Proof of work to prevent DOS and DDOS attacks of web pages
If an attacker had to expend a bit of work to access a web page, then it would get prohibitively expensive to dos such a site. I suggested this at a lunch with programmers today, and one of them - Rene - suggested that one could use a TLS certificate with a short key, and the client would need to use javascript to brute force it to access the web site for which the certificate is required. One would need to have a stash of these certificates ready though. I wonder how computationally expensive they would be to manufacture.
I had thought more about just having some kind of mathematical trap door where it should be easy to check that work has been expended, such as giving the client a product of primes and it needs to tell which primes were used in order to access a page. This verification of work should be done very cheaply at the edge of your server's system.
Hashcash seems to have triggered ideas in the direction of proof of work to mitigate DOS attacks: (A paper in ps format).

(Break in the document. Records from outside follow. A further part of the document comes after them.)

(* ===== verification/ClientVar.v ===== *)
(** * Building and releasing PDUs: snmplib/snmp_client.c and snmp_api.c

    Models the functions with which an application builds a request and lets it go:
    snmp_pdu_create, snmp_set_var_value and its variants, snmp_varlist_add_variable,
    snmp_pdu_add_variable, snmp_add_null_var, the searches and counts over a list of
    variables, snmp_reset_var_buffers, snmp_replace_var_types, and the snmp_free
    functions.  Variables and heap are those of Client: each variable and PDU that is
    allocated is in a block of the heap of its own, which must be there when the variable is
    linked, walked over or released.  A new variable is cleared, and the application's
    [data] pointer stays null.  malloc may refuse any request.

    The theorems: what a variable shows after a value was set; adding appends; and a list
    built by any sequence of additions, whether they succeed or not, is released without
    a leak and without releasing anything twice. *)

From S2P Require Import Prelude Ber Asn1 Asn1Int64 Asn1Float Asn1Oid VarBind Pdu PduParse.
From S2P Require Import OidCompare Message Client V3.
From stdpp Require Import prelude numbers list.
From Stdlib Require Import ZArith Lia.
Open Scope Z_scope.

Definition ASN_UNSIGNED : Z := Z.lor ASN_APPLICATION 2.
Definition ASN_PRIVATE : Z := 0xC0.
Definition ASN_PRIV_INCL_RANGE : Z := Z.lor ASN_PRIVATE 2.
Definition ASN_PRIV_EXCL_RANGE : Z := Z.lor ASN_PRIVATE 3.
Definition ASN_PRIV_IMPLIED_OCTET_STR : Z := Z.lor ASN_PRIVATE ASN_OCTET_STR.
Definition ASN_PRIV_IMPLIED_OBJECT_ID : Z := Z.lor ASN_PRIVATE ASN_OBJECT_ID.
(* ===== verification/SlList.v ===== *)
(** * Linked list containers: snmplib/container_list_ssll.c

    Models the sorted list, the stack and the queue that share one implementation, with
    their iterator.  The nodes of a container are a heap with pointers; a [void *] that
    refers to an entry is an [option A], as in BinaryArray, and the comparison routine is
    a parameter.  [alloc] gives the address of the next node.  The methods are called
    through a container, which is not null; the registry of container types is left out.

    The theorems: the pointer operations are those of a list, for all three kinds; a
    sorted list stays sorted; what a search finds, which in a sorted list is the entry after
    the place of a key that is missing, where container.h promises none; and that an iterator visits each entry, and none once the
    container has changed. *)

From S2P Require Import Prelude BinaryArray ArraySort ArraySet.
From stdpp Require Import prelude numbers list gmap sorting.
From Stdlib Require Import ZArith Lia.
Open Scope Z_scope.

Record sl_node (A : Type) := SlNode { sn_data : option A; sn_next : option nat }.
Arguments SlNode {A}.
Arguments sn_data {A}.
Arguments sn_next {A}.

Definition SIZEOF_SL_NODE : Z := 8.
Definition SIZEOF_SL_CONTAINER : Z := 100.
Definition SIZEOF_SSLL_ITERATOR : Z := 40.

(** The nodes it owns, [c.sync] and the fields of its own. *)
Record sl_container (A : Type) := SlContainer {
  sl_nodes : gmap nat (sl_node A);
  sl_sync : Z;
  sl_count : Z;
  sl_head : option nat;
  sl_unsorted : Z;
  sl_fifo : Z;
}.
Arguments SlContainer {A}.
Arguments sl_nodes {A}.
Arguments sl_sync {A}.
Arguments sl_count {A}.
Arguments sl_head {A}.
Arguments sl_unsorted {A}.
Arguments sl_fifo {A}.

Record ssll_iterator := SsllIterator { si_sync : Z; si_pos : option nat; si_last : option nat }.
(* ===== verification/Alarm.v ===== *)
(** * Timers: snmplib/snmp_alarm.c

    Models the list of registered alarms and every operation on it: registering,
    unregistering, running the alarms that are due, the delay until the next one, and
    the system timer set for it.  A pointer to an alarm is its position in the list
    [thealarms]: no operation keeps one across a change of the list.  The clock, the
    memory and the callbacks are parameters; a callback is the list of operations on
    alarms that it performs.  Signals arrive between operations.

    The theorems: run_alarms ends and leaves no alarm due, having called each that was
    due once, the earliest first, except those a callback unregistered; what becomes of
    an alarm that was called; and the delay until the next alarm. *)

From S2P Require Import Prelude Session.
From stdpp Require Import prelude numbers list sorting.
From Stdlib Require Import ZArith Lia.
Open Scope Z_scope.

Definition SA_REPEAT : Z := 0x01.
Definition SIZEOF_SNMP_ALARM : Z := 44.

Record snmp_alarm := SnmpAlarm {
  a_t : timeval;
  a_flags : Z;
  a_clientreg : Z;
  a_t_last : timeval;
  a_t_next : timeval;
  a_clientarg : Z;
  a_thecallback : nat;
}.

#[global] Instance snmp_alarm_eq_dec : EqDecision snmp_alarm.
Proof. solve_decision. Defined.

(** What a callback may do to the alarms. *)
Inductive alarm_op :=
| ARegister (when flags : Z) (cb : nat) (arg : Z)
| ARegisterHr (t : timeval) (flags : Z) (cb : nat) (arg : Z)
| AUnregister (clientreg : Z)
| AUnregisterAll.

(** The static variables, how often the clock was read, the value of the system timer and
    the callbacks that were called so far. *)
Record alarms := Alarms {
  thealarms : list snmp_alarm;
  start_alarms : bool;
  regnum : Z;
  al_clock : nat;
  al_timer : option timeval;
  al_history : list (Z * Z);
}.

Definition set_thealarms (s : alarms) (l : list snmp_alarm) : alarms :=
  Alarms l (start_alarms s) (regnum s) (al_clock s) (al_timer s) (al_history s).
Definition al_tick (s : alarms) : alarms :=
  Alarms (thealarms s) (start_alarms s) (regnum s) (S (al_clock s)) (al_timer s) (al_history s).

Definition set_t_last (a : snmp_alarm) (t : timeval) : snmp_alarm :=
  SnmpAlarm (a_t a) (a_flags a) (a_clientreg a) t (a_t_next a) (a_clientarg a) (a_thecallback a).
Definition set_t_next (a : snmp_alarm) (t : timeval) : snmp_alarm :=
  SnmpAlarm (a_t a) (a_flags a) (a_clientreg a) (a_t_last a) t (a_clientarg a) (a_thecallback a).

Definition tv_zero : timeval := TV 0 0.

(** [while (tv_usec >= 1000000) { tv_usec -= 1000000; tv_sec += 1; }] *)
Fixpoint carry_loop (fuel : nat) (tv : timeval) : M timeval :=
  if 1000000 <=? tv_usec tv then
    match fuel with
    | O => UB
    | S fuel => carry_loop fuel (TV (s32 (tv_sec tv + 1)) (s32 (tv_usec tv - 1000000)))
    end
  else Ok tv.

(** [while (tv_usec < 0) { tv_sec -= 1; tv_usec += 1000000; }] *)
Fixpoint borrow_loop (fuel : nat) (tv : timeval) : M timeval :=
  if tv_usec tv <? 0 then
    match fuel with
    | O => UB
    | S fuel => borrow_loop fuel (TV (s32 (tv_sec tv - 1)) (s32 (tv_usec tv + 1000000)))
    end
  else Ok tv.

I wonder if one could make an implementation such as any new visitor gets a cookie. The cookie is set to the product of a number of primes, and the browser sets another cookie for the same domain, with the answer. At the next request the cookies are read server-side and a new cookie is presented as challenge. The server keeps track of what challenges it has served out and invalidates any request giving the answer to an already solved challenge. All of this should be done as early as possible in the processing of a request.
Furthermore the system should only be enabled when a dos attack is detected.
The following page Final post on Javascript crypto | root labs rdist points out that an attacker may use something else than javascript on a normal computer to do an attack (faster languages, other hardware). He attributes this insight to the below paper I think, but it does not have the same author as given by the link:
Pricing via Processing or Combatting Junk Mail - Abstract
This paper also talks about favoring memory bound instead of CPU bound problems to thwart custom hardware I suppose, as is also the idea behind scrypt (given the right parameters, which apparently was not the case for Litecoin et al).